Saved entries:
***
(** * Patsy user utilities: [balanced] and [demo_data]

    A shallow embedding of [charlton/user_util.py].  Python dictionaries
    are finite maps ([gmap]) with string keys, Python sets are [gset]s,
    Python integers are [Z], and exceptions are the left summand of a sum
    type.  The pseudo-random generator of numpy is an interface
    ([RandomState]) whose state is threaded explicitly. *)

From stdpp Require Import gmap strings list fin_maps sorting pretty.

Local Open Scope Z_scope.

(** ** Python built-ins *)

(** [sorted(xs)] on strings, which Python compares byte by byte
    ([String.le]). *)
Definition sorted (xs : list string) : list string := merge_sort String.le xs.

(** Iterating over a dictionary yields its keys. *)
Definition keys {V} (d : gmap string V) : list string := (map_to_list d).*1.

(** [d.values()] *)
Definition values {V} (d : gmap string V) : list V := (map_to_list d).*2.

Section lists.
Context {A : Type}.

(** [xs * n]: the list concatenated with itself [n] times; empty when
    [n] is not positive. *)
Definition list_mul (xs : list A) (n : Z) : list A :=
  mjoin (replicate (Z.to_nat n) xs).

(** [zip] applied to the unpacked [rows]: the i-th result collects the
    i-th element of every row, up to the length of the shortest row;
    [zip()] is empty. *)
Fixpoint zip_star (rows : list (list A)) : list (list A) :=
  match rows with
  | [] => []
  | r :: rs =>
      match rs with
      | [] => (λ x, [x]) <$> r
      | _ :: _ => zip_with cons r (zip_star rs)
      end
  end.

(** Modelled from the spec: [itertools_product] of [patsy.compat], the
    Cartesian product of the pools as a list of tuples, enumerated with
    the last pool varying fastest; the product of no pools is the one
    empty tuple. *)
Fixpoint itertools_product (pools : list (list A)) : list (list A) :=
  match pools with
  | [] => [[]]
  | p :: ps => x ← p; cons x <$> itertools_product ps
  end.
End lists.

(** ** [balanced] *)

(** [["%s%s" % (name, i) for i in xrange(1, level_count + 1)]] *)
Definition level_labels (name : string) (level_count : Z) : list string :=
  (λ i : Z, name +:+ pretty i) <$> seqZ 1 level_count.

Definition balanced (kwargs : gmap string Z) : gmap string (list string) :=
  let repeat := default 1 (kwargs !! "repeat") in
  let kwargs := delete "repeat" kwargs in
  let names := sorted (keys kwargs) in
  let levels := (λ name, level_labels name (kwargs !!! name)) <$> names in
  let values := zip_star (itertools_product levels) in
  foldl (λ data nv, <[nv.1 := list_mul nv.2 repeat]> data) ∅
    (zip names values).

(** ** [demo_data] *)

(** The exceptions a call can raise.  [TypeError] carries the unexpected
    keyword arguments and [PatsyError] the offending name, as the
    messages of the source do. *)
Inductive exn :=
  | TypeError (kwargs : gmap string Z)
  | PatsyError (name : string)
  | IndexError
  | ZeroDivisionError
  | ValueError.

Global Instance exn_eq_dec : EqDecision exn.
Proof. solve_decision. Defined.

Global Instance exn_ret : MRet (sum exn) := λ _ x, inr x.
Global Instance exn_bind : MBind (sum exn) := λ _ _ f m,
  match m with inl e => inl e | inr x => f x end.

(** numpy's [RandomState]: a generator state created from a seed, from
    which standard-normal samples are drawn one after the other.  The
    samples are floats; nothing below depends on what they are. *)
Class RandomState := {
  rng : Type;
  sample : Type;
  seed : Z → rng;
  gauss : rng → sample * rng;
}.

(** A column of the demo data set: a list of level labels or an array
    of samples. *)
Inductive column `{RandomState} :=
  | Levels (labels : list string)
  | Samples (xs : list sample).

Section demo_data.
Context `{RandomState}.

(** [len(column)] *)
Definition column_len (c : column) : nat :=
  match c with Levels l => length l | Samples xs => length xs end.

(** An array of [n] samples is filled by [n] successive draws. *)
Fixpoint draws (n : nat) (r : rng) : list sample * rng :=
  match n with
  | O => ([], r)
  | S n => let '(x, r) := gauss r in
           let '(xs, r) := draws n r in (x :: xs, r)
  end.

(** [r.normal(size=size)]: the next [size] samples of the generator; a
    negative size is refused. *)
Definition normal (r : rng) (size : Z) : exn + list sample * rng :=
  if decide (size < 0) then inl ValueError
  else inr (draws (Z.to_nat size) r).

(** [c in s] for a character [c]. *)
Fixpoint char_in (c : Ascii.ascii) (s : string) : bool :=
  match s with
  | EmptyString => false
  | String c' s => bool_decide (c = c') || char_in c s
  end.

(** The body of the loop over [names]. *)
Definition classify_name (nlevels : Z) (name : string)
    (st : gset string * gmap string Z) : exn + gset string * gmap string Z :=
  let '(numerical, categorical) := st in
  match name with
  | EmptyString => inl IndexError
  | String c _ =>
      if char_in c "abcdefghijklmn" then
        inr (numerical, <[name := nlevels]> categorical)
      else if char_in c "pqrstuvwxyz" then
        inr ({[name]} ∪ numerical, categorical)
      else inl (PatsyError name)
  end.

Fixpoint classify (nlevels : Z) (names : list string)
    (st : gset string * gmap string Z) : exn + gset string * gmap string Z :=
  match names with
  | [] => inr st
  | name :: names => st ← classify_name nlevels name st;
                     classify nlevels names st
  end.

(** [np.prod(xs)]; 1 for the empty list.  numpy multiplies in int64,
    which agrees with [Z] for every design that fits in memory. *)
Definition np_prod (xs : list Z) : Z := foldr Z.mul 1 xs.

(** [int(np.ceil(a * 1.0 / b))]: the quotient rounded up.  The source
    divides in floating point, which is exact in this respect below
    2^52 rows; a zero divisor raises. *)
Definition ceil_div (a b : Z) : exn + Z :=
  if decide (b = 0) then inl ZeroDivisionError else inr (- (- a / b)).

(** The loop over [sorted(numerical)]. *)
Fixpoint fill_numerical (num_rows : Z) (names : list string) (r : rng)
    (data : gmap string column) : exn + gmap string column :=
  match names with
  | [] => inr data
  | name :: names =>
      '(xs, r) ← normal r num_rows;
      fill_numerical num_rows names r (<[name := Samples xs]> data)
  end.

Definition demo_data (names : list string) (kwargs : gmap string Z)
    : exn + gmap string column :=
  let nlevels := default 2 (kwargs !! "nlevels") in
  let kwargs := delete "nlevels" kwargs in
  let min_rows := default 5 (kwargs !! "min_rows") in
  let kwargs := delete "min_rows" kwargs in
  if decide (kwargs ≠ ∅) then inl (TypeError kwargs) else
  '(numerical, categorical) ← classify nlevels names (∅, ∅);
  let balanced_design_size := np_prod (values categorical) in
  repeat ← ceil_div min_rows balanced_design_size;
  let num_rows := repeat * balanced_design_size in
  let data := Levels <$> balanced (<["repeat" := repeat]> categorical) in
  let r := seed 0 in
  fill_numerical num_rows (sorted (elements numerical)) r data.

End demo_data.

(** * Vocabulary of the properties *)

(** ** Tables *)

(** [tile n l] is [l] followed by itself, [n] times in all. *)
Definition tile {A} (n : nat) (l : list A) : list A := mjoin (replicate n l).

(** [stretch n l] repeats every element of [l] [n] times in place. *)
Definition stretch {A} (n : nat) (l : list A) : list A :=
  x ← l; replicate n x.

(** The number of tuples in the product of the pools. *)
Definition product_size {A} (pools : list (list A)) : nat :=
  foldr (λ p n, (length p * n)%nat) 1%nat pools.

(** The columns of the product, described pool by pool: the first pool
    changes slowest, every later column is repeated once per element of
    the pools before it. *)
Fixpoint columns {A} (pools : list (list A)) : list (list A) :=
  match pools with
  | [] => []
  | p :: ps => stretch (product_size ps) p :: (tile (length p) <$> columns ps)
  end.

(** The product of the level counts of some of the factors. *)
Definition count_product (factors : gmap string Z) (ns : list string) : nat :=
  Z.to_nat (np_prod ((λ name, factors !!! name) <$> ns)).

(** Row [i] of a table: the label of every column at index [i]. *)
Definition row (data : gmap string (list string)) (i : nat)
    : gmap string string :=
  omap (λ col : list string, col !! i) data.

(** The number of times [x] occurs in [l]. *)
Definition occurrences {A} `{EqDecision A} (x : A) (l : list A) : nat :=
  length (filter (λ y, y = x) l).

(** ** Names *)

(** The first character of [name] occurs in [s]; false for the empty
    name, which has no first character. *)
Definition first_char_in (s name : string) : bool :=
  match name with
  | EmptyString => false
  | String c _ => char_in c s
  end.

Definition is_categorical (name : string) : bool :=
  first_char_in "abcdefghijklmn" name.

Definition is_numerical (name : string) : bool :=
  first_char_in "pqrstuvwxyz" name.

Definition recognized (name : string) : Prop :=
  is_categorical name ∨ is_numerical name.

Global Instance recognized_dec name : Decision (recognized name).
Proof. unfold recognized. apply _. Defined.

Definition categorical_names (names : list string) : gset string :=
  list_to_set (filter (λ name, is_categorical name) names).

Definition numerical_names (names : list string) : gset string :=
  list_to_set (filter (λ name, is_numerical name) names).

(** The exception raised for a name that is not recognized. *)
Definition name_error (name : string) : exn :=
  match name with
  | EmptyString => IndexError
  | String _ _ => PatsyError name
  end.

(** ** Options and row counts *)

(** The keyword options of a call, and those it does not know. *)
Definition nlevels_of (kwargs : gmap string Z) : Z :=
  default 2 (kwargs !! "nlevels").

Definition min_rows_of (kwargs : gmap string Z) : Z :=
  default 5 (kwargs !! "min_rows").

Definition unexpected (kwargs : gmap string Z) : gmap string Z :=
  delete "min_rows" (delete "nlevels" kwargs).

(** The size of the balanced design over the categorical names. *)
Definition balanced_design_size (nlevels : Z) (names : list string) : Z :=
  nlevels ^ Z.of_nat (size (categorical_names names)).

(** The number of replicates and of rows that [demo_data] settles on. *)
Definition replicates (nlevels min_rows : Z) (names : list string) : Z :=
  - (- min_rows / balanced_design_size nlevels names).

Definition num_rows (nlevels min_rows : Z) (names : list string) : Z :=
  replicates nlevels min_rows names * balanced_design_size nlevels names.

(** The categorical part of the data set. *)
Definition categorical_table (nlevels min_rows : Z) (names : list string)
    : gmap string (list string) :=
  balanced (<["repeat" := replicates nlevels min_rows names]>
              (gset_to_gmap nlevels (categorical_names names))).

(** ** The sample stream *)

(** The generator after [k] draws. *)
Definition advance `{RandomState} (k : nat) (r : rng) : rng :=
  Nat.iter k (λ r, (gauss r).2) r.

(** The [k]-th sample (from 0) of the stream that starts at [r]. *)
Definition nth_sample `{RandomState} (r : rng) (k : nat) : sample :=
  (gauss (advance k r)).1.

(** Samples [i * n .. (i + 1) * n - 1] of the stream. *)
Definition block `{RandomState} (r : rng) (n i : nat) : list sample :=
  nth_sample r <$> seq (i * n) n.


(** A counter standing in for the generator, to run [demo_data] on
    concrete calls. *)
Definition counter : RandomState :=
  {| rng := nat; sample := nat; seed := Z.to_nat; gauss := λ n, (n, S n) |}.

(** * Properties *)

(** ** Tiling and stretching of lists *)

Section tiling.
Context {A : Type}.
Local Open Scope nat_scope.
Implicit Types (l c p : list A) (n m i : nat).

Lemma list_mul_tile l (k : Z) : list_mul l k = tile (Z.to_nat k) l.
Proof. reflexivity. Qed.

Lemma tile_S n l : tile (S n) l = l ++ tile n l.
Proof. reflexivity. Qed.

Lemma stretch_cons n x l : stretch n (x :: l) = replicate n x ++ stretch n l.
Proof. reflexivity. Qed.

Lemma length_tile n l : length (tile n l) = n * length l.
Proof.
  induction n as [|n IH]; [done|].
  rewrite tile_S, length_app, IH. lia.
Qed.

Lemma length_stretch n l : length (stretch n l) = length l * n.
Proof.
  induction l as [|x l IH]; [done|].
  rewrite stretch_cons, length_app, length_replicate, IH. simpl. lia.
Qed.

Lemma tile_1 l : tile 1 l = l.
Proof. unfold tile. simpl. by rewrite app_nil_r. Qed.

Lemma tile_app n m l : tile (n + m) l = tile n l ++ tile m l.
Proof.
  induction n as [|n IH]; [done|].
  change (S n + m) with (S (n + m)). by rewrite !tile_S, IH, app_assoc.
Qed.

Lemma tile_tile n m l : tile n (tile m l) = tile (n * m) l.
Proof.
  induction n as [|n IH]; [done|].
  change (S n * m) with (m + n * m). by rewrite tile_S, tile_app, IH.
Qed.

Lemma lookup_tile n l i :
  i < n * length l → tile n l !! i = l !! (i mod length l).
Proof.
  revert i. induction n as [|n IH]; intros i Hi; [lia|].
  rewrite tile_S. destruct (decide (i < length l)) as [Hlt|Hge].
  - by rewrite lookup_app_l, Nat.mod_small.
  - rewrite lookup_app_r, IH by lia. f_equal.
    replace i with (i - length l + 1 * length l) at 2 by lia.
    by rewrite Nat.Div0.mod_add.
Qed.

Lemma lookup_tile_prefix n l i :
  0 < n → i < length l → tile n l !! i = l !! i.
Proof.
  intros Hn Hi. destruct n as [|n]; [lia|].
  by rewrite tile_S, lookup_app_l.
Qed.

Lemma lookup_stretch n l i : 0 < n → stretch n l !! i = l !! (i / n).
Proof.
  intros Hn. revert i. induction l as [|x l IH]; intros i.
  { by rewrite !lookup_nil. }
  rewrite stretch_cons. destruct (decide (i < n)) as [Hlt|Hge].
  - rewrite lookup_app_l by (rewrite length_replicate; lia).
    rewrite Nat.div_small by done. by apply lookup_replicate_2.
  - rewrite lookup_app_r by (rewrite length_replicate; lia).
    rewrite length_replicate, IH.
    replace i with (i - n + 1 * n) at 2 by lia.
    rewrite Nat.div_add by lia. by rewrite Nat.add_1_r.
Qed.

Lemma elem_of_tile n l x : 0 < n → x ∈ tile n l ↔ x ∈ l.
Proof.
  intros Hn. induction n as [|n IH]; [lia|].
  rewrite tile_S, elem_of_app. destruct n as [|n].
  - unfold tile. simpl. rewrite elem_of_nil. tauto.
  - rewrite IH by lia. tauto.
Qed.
***
:: What the task requires ::
The lines from the beginning of the records through the line containing "Python integers are" should be reproduced exactly. Include nothing else.

:: Reply ::
(** * Patsy user utilities: [balanced] and [demo_data]

    A shallow embedding of [charlton/user_util.py].  Python dictionaries
    are finite maps ([gmap]) with string keys, Python sets are [gset]s,
    Python integers are [Z], and exceptions are the left summand of a sum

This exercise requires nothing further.